→ **Directions**: Write down nothing except how many lines in the entries contain "VDict".

→ **Records for this exercise**:
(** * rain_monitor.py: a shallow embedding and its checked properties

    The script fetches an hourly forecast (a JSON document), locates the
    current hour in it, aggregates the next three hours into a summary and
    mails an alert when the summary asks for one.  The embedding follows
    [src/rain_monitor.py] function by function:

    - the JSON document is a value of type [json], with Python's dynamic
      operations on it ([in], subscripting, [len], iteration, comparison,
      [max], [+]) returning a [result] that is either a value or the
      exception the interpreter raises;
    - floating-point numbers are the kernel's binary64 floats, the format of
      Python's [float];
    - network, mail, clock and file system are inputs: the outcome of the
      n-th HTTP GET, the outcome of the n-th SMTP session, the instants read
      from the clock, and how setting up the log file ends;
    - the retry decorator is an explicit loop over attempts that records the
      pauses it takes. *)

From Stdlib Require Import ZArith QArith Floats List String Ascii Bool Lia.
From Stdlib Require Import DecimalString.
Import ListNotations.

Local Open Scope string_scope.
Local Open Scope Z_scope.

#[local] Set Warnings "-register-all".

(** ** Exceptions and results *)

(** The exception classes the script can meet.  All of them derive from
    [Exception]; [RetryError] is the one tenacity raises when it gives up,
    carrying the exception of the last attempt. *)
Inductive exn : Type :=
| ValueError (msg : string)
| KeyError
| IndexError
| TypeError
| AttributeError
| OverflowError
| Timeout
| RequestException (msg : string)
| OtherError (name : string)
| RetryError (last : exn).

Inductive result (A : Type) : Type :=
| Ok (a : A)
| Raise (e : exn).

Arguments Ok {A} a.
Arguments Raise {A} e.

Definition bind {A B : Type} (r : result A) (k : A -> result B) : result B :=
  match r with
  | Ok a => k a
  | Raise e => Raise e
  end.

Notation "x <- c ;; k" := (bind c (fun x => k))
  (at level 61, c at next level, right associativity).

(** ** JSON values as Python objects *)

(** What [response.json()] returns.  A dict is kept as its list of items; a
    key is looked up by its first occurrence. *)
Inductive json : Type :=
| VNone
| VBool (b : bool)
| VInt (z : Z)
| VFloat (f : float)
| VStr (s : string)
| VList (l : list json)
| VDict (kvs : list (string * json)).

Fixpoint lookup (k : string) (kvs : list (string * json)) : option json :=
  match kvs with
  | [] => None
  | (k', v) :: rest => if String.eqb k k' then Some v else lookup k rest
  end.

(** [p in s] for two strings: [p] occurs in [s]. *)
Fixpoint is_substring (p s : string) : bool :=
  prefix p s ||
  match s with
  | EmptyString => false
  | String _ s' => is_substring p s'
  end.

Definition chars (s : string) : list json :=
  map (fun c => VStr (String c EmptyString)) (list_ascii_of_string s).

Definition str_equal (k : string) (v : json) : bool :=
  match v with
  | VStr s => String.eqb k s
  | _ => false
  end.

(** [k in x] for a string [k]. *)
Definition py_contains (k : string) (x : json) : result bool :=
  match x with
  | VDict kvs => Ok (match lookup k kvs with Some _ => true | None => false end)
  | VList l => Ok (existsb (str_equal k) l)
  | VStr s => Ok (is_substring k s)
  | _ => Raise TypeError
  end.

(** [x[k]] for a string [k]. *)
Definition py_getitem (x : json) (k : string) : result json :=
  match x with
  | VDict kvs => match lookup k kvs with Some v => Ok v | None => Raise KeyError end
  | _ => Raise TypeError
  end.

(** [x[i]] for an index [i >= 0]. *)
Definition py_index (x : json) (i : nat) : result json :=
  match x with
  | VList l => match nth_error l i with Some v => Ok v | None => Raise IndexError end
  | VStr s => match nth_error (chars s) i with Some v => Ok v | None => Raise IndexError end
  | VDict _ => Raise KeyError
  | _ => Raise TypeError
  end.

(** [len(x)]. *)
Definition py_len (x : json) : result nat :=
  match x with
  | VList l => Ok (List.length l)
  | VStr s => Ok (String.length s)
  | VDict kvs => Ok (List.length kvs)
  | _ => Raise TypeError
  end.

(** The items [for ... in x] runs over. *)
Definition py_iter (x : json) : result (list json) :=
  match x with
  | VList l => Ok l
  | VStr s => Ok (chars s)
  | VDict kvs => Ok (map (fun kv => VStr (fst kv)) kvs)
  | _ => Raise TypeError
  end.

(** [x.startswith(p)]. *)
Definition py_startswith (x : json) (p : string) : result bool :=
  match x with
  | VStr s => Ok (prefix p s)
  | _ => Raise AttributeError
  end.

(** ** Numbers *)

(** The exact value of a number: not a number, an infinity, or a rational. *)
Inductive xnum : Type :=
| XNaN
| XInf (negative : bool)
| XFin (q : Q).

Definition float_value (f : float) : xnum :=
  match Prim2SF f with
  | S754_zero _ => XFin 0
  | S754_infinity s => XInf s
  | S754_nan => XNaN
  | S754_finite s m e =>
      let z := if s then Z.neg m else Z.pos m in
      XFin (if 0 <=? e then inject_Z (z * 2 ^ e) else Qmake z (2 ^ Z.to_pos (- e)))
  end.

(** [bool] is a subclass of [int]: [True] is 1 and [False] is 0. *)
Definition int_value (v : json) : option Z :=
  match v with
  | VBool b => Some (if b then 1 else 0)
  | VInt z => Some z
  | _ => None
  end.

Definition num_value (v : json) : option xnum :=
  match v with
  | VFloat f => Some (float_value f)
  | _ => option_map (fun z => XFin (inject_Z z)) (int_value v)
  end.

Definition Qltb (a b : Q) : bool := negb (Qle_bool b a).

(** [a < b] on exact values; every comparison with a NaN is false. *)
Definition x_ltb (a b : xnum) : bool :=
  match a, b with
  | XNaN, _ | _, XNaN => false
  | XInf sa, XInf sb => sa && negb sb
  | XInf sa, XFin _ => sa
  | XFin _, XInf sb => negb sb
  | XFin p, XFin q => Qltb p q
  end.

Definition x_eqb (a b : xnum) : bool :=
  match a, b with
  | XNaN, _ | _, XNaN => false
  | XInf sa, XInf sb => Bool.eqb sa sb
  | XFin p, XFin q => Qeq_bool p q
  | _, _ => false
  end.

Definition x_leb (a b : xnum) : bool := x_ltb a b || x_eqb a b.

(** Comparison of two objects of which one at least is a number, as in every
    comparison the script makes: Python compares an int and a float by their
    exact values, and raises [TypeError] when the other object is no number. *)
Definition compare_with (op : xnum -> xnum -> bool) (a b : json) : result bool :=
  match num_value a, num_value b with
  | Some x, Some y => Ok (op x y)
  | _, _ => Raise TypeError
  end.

--

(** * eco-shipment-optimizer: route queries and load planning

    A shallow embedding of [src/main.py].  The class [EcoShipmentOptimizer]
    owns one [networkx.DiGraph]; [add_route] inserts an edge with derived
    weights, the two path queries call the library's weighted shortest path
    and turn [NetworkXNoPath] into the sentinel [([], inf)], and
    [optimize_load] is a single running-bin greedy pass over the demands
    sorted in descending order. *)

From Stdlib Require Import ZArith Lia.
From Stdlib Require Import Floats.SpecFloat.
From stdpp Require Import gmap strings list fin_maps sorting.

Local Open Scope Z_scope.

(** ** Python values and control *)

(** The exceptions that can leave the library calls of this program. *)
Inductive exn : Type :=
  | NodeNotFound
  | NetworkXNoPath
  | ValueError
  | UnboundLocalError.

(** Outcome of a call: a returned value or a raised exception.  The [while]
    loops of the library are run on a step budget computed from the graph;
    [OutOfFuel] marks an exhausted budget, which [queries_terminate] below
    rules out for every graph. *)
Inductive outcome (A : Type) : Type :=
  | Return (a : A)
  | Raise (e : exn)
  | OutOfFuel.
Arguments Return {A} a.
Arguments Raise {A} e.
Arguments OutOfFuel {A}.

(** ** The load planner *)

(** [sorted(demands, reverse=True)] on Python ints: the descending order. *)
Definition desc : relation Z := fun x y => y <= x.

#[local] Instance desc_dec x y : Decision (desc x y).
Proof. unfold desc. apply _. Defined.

→ **Reply to the exercise**: 6